(* ===== verification/SimplifyBroadcast.v ===== *)
(** * Simplifying broadcasts to reshapes and transposes, and iotas *)
From S2P Require Import Prelude Types Support Index Element ElementFacts Tensor TensorFacts Samples Base TypeInference Ops OpsFacts OpsMoves OpsPermute OpsJoin AttributeFacts Regions Scope Eval Folder FolderFacts FolderElementwise FolderMoves FolderJoin FolderEval Simplify SimplifyRules SimplifyFacts SimplifyElementwise SimplifyShapes SimplifyPermute.

(** A dimension of a tensor that has elements can be a tensor of its own. *)
Lemma shaped_ok_dim type (k : nat) n : shaped_ok type -> prod_z (getShape type) <> 0 -> getShape type !! k = Some n ->
  shaped_ok (shaped [n] (getElementType type)).
Proof.
  intros (Ht & Hs & m & Hm) Hp Hn. pose proof (static_dim _ _ _ Hs Hn) as [Hn0 _]. split; [done|]. split; [by constructor; [|constructor]|].
  destruct type as [shape t enc]. cbn [getShape shaped_type getSizeInBytes getElementType shaped] in *. apply bind_ok in Hm as (e & He & Hm).
  apply bind_ok in Hm as (sz & Hsz & Hm). apply i64_inv in Hm as [-> Hb]. destruct (supported_size _ Ht) as (sz' & Hsz' & Hpos).
  rewrite Hsz in Hsz'. injection Hsz' as <-. unfold numElements in *. case_match; [|done]. apply foldM_mul_prod in He. rewrite Z.mul_1_l in He. subst e.
  pose proof (prod_z_nonneg _ (shape_ok_nonneg _ Hs)). rewrite <- (take_drop_middle _ _ _ Hn), prod_z_app, prod_z_cons in Hb, Hp.
  pose proof (shape_ok_nonneg _ Hs) as Hnn. pose proof (prod_z_nonneg _ (Forall_take _ k _ Hnn)). pose proof (prod_z_nonneg _ (Forall_drop _ (S k) _ Hnn)).
  set (a := prod_z (take k shape)) in *. set (b := prod_z (drop (S k) shape)) in *.
  assert (1 <= a /\ 1 <= b) as [] by nia. assert (n * 1 <= n * (a * b)) by (apply Z.mul_le_mono_nonneg_l; nia). replace (a * (n * b)) with (n * (a * b)) in * by lia. assert (n * sz <= n * (a * b) * sz) by (apply Z.mul_le_mono_nonneg_r; lia).
  cbn [forallb foldM]. replace (0 <=? n) with true by lia. cbn [andb]. rewrite i64_ok by (unfold int64_min; nia). cbind. rewrite Hsz. cbind.
  exists (1 * n * sz). apply i64_ok. unfold int64_min. nia.
Qed.

Section Broadcast.
Context {L : LLVM} {Laws : LLVMLaws L} {C : CommonFolders} {CLaws : CommonFoldersLaws C}.
Context (program : Program) (scope : Scope) (Hdef : defined program scope).

Lemma NumberOfElementsEqual_inv type v t : NumberOfElementsEqual type v = true -> register scope v t ->
  prod_z (getShape type) = prod_z (getTensorShape t).
Proof. unfold NumberOfElementsEqual. intros H Ht. rewrite (register_type _ _ _ Ht) in H. unfold getNumElements in H. by apply Z.eqb_eq in H. Qed.

(** The operand that a broadcast of as many elements reads. *)
Lemma broadcast_exact t dims type i : broadcasts (getTensorShape t) dims (getShape type) -> NoDup dims ->
  prod_z (getShape type) = prod_z (getTensorShape t) -> in_bounds i (getShape type) ->
  in_range dims (length (getShape type)) /\ getTensorShape t = permuted dims (getShape type) /\
  (forall k, 0 <= k < Z.of_nat (length (getShape type)) -> wide (getShape type) k -> k ∈ dims) /\
  broadcast_index (getTensorShape t) dims i = permuted dims i.
Proof.
  intros Hb Hn Hp Hi. destruct (broadcasts_exact _ _ _ Hb Hn (in_bounds_pos _ _ Hi)) as (Hr & Hs & Hw); [done|].
  do 3 (split; [done|]). rewrite Hs. by apply broadcast_index_exact.
Qed.

Lemma BroadcastInDimOp_ReplaceWithReshape_preserves op attrs type rw : verified scope op attrs type ->
  BroadcastInDimOp_ReplaceWithReshape op attrs type = Ok rw -> preserves scope op type rw.
Proof.
  intros Hv H. unfold BroadcastInDimOp_ReplaceWithReshape in H. repeat case_match; try discriminate H. subst.
  apply constrain_ok in H as [[[_ Hs]%andb_prop Hn]%andb_prop [= <-]].
  destruct (broadcast_operand _ _ _ _ _ _ (or_introl eq_refl) Hv) as (t & Ht & Hty & He & Hnd & Hb & Hf & Hres).
  pose proof (NumberOfElementsEqual_inv _ _ _ Hn Ht) as Hp.
  eapply preserves_results; [exact Hf|exact Hres| |].
  - unfold replace_op. erewrite eval_replace_op by reflexivity. rewrite (register_find _ _ _ Ht). cbind.
    by apply reshapeOp_spec; [eapply register_full|..].
  - intros r r' Q1 Q2 Hr1 Hr2 i Hi. destruct (broadcast_exact t _ type i Hb Hnd Hp Hi) as (Hr & Hsh & Hw & Hbi).
    destruct (Q1 i) as [Hin ->]; [by unfold getTensorShape; rewrite Hr1|]. symmetry. apply Q2; [by unfold getTensorShape; rewrite Hr2|done|].
    rewrite Hbi, Hsh. unfold getTensorShape at 1. rewrite Hr2. symmetry. apply flat_permuted; try done. by apply sorted_filter, is_sorted_spec.
Qed.

(** A transpose of a tensor without elements. *)
Lemma transposeOp_empty t permutation type : tensor_full t -> shaped_ok type -> prod_z (getTensorShape t) = 0 -> prod_z (getShape type) = 0 ->
  result_is type (transposeOp t permutation type) (fun _ => True).
Proof.
  intros Hf Hty Ht He. destruct (newTensor_ok type Hty) as (t0 & Ht0 & Hok & Htt). unfold transposeOp. rewrite Ht0. cbind.
  rewrite for_index_foldM by (by apply full_shape_ok). assert (indices (getTensorShape t) = []) as ->.
  { destruct (indices (getTensorShape t)) as [|i l] eqn:E; [done|].
    assert (i ∈ indices (getTensorShape t)) as Hi%elem_of_indices%in_bounds_prod_pos by (rewrite E; left). lia. }
  exists t0. split; [done|]. split; [done|]. split; [|done]. split; [done|]. intros i Hi. rewrite Htt in Hi. apply in_bounds_prod_pos in Hi. lia.
Qed.

Lemma BroadcastInDimOp_ReplaceWithTranspose_preserves op attrs type rw : verified scope op attrs type ->
  BroadcastInDimOp_ReplaceWithTranspose op attrs type = Ok rw -> preserves scope op type rw.
Proof.
  intros Hv H. unfold BroadcastInDimOp_ReplaceWithTranspose in H. repeat case_match; try discriminate H. subst.
  apply constrain_ok in H as [[[_ Hn]%andb_prop Hrank]%andb_prop (perm & Hperm & [= <-])%bind_ok].
  destruct (broadcast_operand _ _ _ _ _ _ (or_introl eq_refl) Hv) as (t & Ht & Hty & He & Hnd & Hb & Hf & Hres).
  pose proof (NumberOfElementsEqual_inv _ _ _ Hn Ht) as Hp.
  assert (length (getShape type) = length (getTensorShape t)) as Hlen.
  { unfold RankEqual in Hrank. rewrite (register_type _ _ _ Ht) in Hrank. unfold getRank in Hrank. unfold getTensorShape. lia. }
  assert (permutes broadcastDimensions (length (getShape type))) as Hdims.
  { apply permutes_intro; [done|by eapply broadcasts_range|]. destruct Hb as [-> _]. done. }
  apply (inverted_dimensions _ _ _ Hdims) in Hperm. subst perm.
  assert (forall P, result_is type (transposeOp t (inverse broadcastDimensions) type) P ->
    result_is type (eval_rewrite scope (replace_op (TransposeOp operand (inverse broadcastDimensions)) type)) P) as Heval.
  { intros P. unfold replace_op. erewrite eval_replace_op by reflexivity. by rewrite (register_find _ _ _ Ht). }
  destruct (Z.eq_dec (prod_z (getShape type)) 0) as [Hz|Hz].
  { eapply preserves_results; [exact Hf|exact Hres|apply Heval, transposeOp_empty; [by eapply register_full|done|congruence|done]|].
    intros r r' _ _ _ _ i Hi%in_bounds_prod_pos. lia. }
  assert (Forall (fun d => 0 < d) (getShape type)) as Hpos.
  { apply shaped_shape in Hty. pose proof (prod_z_nonneg _ (shape_ok_nonneg _ Hty)). apply prod_z_all_pos; [by apply shape_ok_nonneg|lia]. }
  destruct (broadcasts_exact _ _ _ Hb Hnd Hpos) as (Hr & Hsh & Hw); [done|].
  eapply preserves_results; [exact Hf|exact Hres|apply Heval, transposeOp_spec; [by eapply register_full|done|done| |]|].
  - rewrite <- Hlen. by apply permutes_inverse.
  - by rewrite Hsh, inverse_permuted.
  - intros r r' Q1 Q2 Hr1 Hr2 i Hi. destruct (Q1 i) as [Hin ->]; [by unfold getTensorShape; rewrite Hr1|].
    rewrite Hsh, broadcast_index_exact in Hin |- * by done. rewrite <- (Q2 _ ltac:(by rewrite Hsh)).
    by rewrite inverse_permuted by (by rewrite (in_bounds_length _ _ Hi)).
Qed.

(** ** Dynamic broadcasts *)
Lemma shape_register_same v w shape shape' : same_value v w = true -> shape_register scope v shape -> shape_register scope w shape' -> shape = shape'.
Proof. intros Hs (t & Ht & E) (t' & Ht' & E'). pose proof (register_same _ _ _ _ _ Hs Ht Ht') as <-. congruence. Qed.

Lemma DynamicBroadcastInDimOp_FoldToDynamicReshape_preserves op attrs type rw : verified scope op attrs type ->
  DynamicBroadcastInDimOp_FoldToDynamicReshape program op attrs type = Ok rw -> preserves scope op type rw.
Proof.
  intros Hv H. unfold DynamicBroadcastInDimOp_FoldToDynamicReshape in H. repeat case_match; try discriminate H. subst.
  apply constrain_ok in H as [[Hs Hi]%andb_prop [= <-]].
  destruct (broadcast_operand _ _ _ _ _ _ (or_intror (ex_intro _ _ eq_refl)) Hv) as (t & Ht & Hty & He & _ & _ & Hf & _).
  assert (shape_register scope outputDimensions (getShape type)) as Hsh by (by destruct Hv as (_ & _ & ? & _ & _ & _ & ?)).
  assert (getTensorType t = type) as Htt.
  { destruct (inner program scope _ _ _ _ Hdef ltac:(eassumption) Ht eq_refl) as (_ & attrs' & _ & _ & tx & _ & _ & _ & Hsh').
    apply shaped_ext; [|done|by eapply register_encoding|by destruct Hv as (_ & ? & _)]. symmetry. by eapply shape_register_same. }
  destruct (reshape_register program scope Hdef operand (DynamicReshapeOp operand0 outputShape) operand0 t ltac:(done) ltac:(right; by eexists) Ht)
    as (tx & Hx & _ & _ & _ & Hres).
  pose proof (broadcast_identity_preserves scope _ _ _ _ _ t (or_intror (ex_intro _ outputDimensions eq_refl)) Hv Hi Ht Htt) as (r & r' & Hr & Hr' & Hrest).
  exists r, t. rewrite eval_replace_value, (register_find _ _ _ Ht) in Hr'. injection Hr' as <-. split; [done|]. split; [|done].
  unfold replace_op. erewrite eval_replace_op by reflexivity. rewrite (register_find _ _ _ Hx). cbind. by rewrite <- Htt.
Qed.

Lemma DynamicBroadcastInDimOpNotActuallyDynamic_preserves op attrs type rw : verified scope op attrs type ->
  DynamicBroadcastInDimOpNotActuallyDynamic program op attrs type = Ok rw -> preserves scope op type rw.
Proof.
  intros Hv H. destruct op; try done. cbn [DynamicBroadcastInDimOpNotActuallyDynamic] in H.
  destruct (broadcast_operand _ _ _ _ _ _ (or_intror (ex_intro _ _ eq_refl)) Hv) as (t & Ht & Hty & _ & _ & _ & Hf & Hres).
  apply bind_ok in H as (? & _ & H). apply bind_ok in H as ([] & _ & H).
  rewrite hasStaticShape_ok in H by (by apply shaped_shape). injection H as <-.
  eapply preserves_op; [exact Hf|reflexivity|reflexivity|exact Hres].
Qed.

(** ** [IotaOp] *)
Lemma convert_float_complex k f : k = Float32 \/ k = Float64 -> exists e, convert_float (ComplexType (FloatType k)) f = Ok e.
Proof.
  intros Hk. assert (isSupportedFloatType (FloatType k) = true) as Hf by (by destruct Hk as [->| ->]).
  assert (convert_float (ComplexType (FloatType k)) f = convert_complex_at (convert_float (FloatType k)) (ComplexType (FloatType k)) (f, float_zero)) as ->
    by (by destruct Hk as [->| ->]).
  unfold convert_complex_at. cbn [fst snd]. rewrite !convert_float_float by done. cbind. rewrite !getFloatValue_ok by done. cbind.
  unfold Element_complex. destruct Hk as [->| ->]; cbn; rewrite !sem_convert; by eexists.
Qed.

Lemma convert_apsint_complex k v : k = Float32 \/ k = Float64 -> exists e, convert_apsint (ComplexType (FloatType k)) v = Ok e.
Proof.
  intros Hk. assert (isSupportedFloatType (FloatType k) = true) as Hf by (by destruct Hk as [->| ->]).
  assert (convert_apsint (ComplexType (FloatType k)) v = (floatResult ← convert_apsint (FloatType k) v;
    f ← getFloatValue floatResult; convert_float (ComplexType (FloatType k)) f)) as -> by (by destruct Hk as [->| ->]).
  rewrite convert_apsint_float by done. cbind. rewrite getFloatValue_ok by done. cbind. by apply convert_float_complex.
Qed.

Lemma convert_i64_total t x : isSupportedType t = true -> exists e, convert_i64 t x = Ok e /\ element_ok e /\ getType e = t.
Proof.
  intros H. assert (exists e, convert_i64 t x = Ok e) as [e He]; [|exists e; split; [done|by eapply convert_apsint_inv]].
  unfold convert_i64. destruct (isSupportedType_cases t H) as [(s & w & -> & Hi)|[->|[(k & -> & Hk)|Hc]]].
  - rewrite convert_apsint_int by done. by eexists.
  - by eexists.
  - rewrite convert_apsint_float by done. by eexists.
  - destruct Hc as [->| ->]; apply convert_apsint_complex; [by left|by right].
Qed.

Definition counts (dim : Z) (elementType : Ty) (t : Tensor) : Prop :=
  forall i x, in_bounds i (getTensorShape t) -> i !! Z.to_nat dim = Some x -> get t i = convert_i64 elementType x.

Lemma iota_result dim type : shaped_ok type -> 0 <= dim < getRank type -> result_is type (iotaOp dim type) (counts dim (getElementType type)).
Proof.
  intros Hty Hd. assert (forall i, in_bounds i (getShape type) -> exists x, i !! Z.to_nat dim = Some x /\ at_z i dim = Ok x) as Hat.
  { intros i Hi. pose proof (in_bounds_length _ _ Hi). unfold getRank in Hd. destruct (at_z_lt i dim) as (x & ? & ?); [lia|]. by exists x. }
  unfold iotaOp. apply build_result; [done| |].
  - intros i Hi. destruct (Hat i Hi) as (x & _ & ->). cbind. apply convert_i64_total. by destruct Hty.
  - intros t Ht Hg i x Hi Hx. unfold getTensorShape in Hi. rewrite Ht in Hi. rewrite Hg by done.
    destruct (Hat i Hi) as (x' & Hx' & ->). cbind. congruence.
Qed.

Lemma DynamicIotaIsStatic_preserves op attrs type rw : verified scope op attrs type ->
  DynamicIotaIsStatic op attrs type = Ok rw -> preserves scope op type rw.
Proof.
  intros (Hty & _ & Hv) H. unfold DynamicIotaIsStatic in H. repeat case_match; try discriminate H. subst. apply bind_ok in H as ([] & _ & [= <-]).
  eapply preserves_op; [reflexivity|reflexivity|reflexivity|]. by apply iota_result.
Qed.

(** A numbering of a tensor of one dimension, broadcast along the others. *)
Lemma IotaOpBroadcast_preserves op attrs type rw : getNumElements type <> 0 -> unused program scope -> verified scope op attrs type ->
  IotaOpBroadcast program op attrs type = Ok rw -> preserves scope op type rw.
Proof.
  intros Hne Hun Hv H. destruct op; try done. destruct Hv as (Hty & Henc & Hd). cbn [IotaOpBroadcast] in H.
  apply bind_ok in H as ([] & _ & H). apply bind_ok in H as (n & Hn%at_z_ok & [= <-]). destruct Hn as [_ Hn].
  pose proof (shaped_ok_dim _ _ _ Hty Hne Hn) as Hty1.
  destruct (iota_result 0 (shaped [n] (getElementType type)) Hty1) as (v & Hve & Htv & Hfv & Hcv); [unfold getRank; cbn; lia|].
  destruct (eval_created_one program scope 0 (IotaOp 0) no_attrs (shaped [n] (getElementType type)) v) as (scope' & Hcr & Hrv & _); try done.
  assert (getTensorShape v = [n]) as Hsv by (unfold getTensorShape; by rewrite Htv).
  eapply preserves_results; [reflexivity|by apply iota_result| |].
  - unfold eval_rewrite. cbn [created replacement]. rewrite Hcr. cbn [mbind result_bind eval_replacement eval_tensor ok_or].
    unfold eval_tensor. cbn [eval_tensor_op ok_or mbind result_bind]. rewrite (register_find _ _ _ Hrv). cbind.
    apply broadcastInDimOp_fits; [done|done|by unfold getTensorElementType; rewrite Htv|]. rewrite Hsv. split; [done|].
    intros [|d] s b Hs Hb; [|by destruct d]. injection Hs as <-. injection Hb as <-. split; [lia|]. exists n. split; [done|by right].
  - intros r r' Q1 Q2 Hr1 Hr2 i Hi. destruct (in_bounds_lookup_Some _ _ _ _ Hi Hn) as (x & Hx & Hxn).
    rewrite (Q1 i x) by (try done; unfold getTensorShape; by rewrite Hr1).
    destruct (Q2 i) as [Hb ->]; [by unfold getTensorShape; rewrite Hr2|]. rewrite Hsv in Hb |- *. unfold broadcast_index in *. cbn [zip_with] in *.
    rewrite Hx in *. cbn [default from_option id] in *. symmetry. rewrite (Hcv _ (if n =? 1 then 0 else x)); [|by rewrite Hsv|done].
    destruct (Z.eqb_spec n 1); [|done]. f_equal. lia.
Qed.
End Broadcast.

____________________

Taking the line with "assert (permutes broadcastDimensions" as the first and the line with "apply shaped_shape in" as the last, retype that stretch of the data above exactly, with no other lines.

SOLVED PROBLEM>
  assert (permutes broadcastDimensions (length (getShape type))) as Hdims.
  { apply permutes_intro; [done|by eapply broadcasts_range|]. destruct Hb as [-> _]. done. }
  apply (inverted_dimensions _ _ _ Hdims) in Hperm. subst perm.
  assert (forall P, result_is type (transposeOp t (inverse broadcastDimensions) type) P ->
    result_is type (eval_rewrite scope (replace_op (TransposeOp operand (inverse broadcastDimensions)) type)) P) as Heval.
  { intros P. unfold replace_op. erewrite eval_replace_op by reflexivity. by rewrite (register_find _ _ _ Ht). }
  destruct (Z.eq_dec (prod_z (getShape type)) 0) as [Hz|Hz].
  { eapply preserves_results; [exact Hf|exact Hres|apply Heval, transposeOp_empty; [by eapply register_full|done|congruence|done]|].
    intros r r' _ _ _ _ i Hi%in_bounds_prod_pos. lia. }
  assert (Forall (fun d => 0 < d) (getShape type)) as Hpos.
  { apply shaped_shape in Hty. pose proof (prod_z_nonneg _ (shape_ok_nonneg _ Hty)). apply prod_z_all_pos; [by apply shape_ok_nonneg|lia]. }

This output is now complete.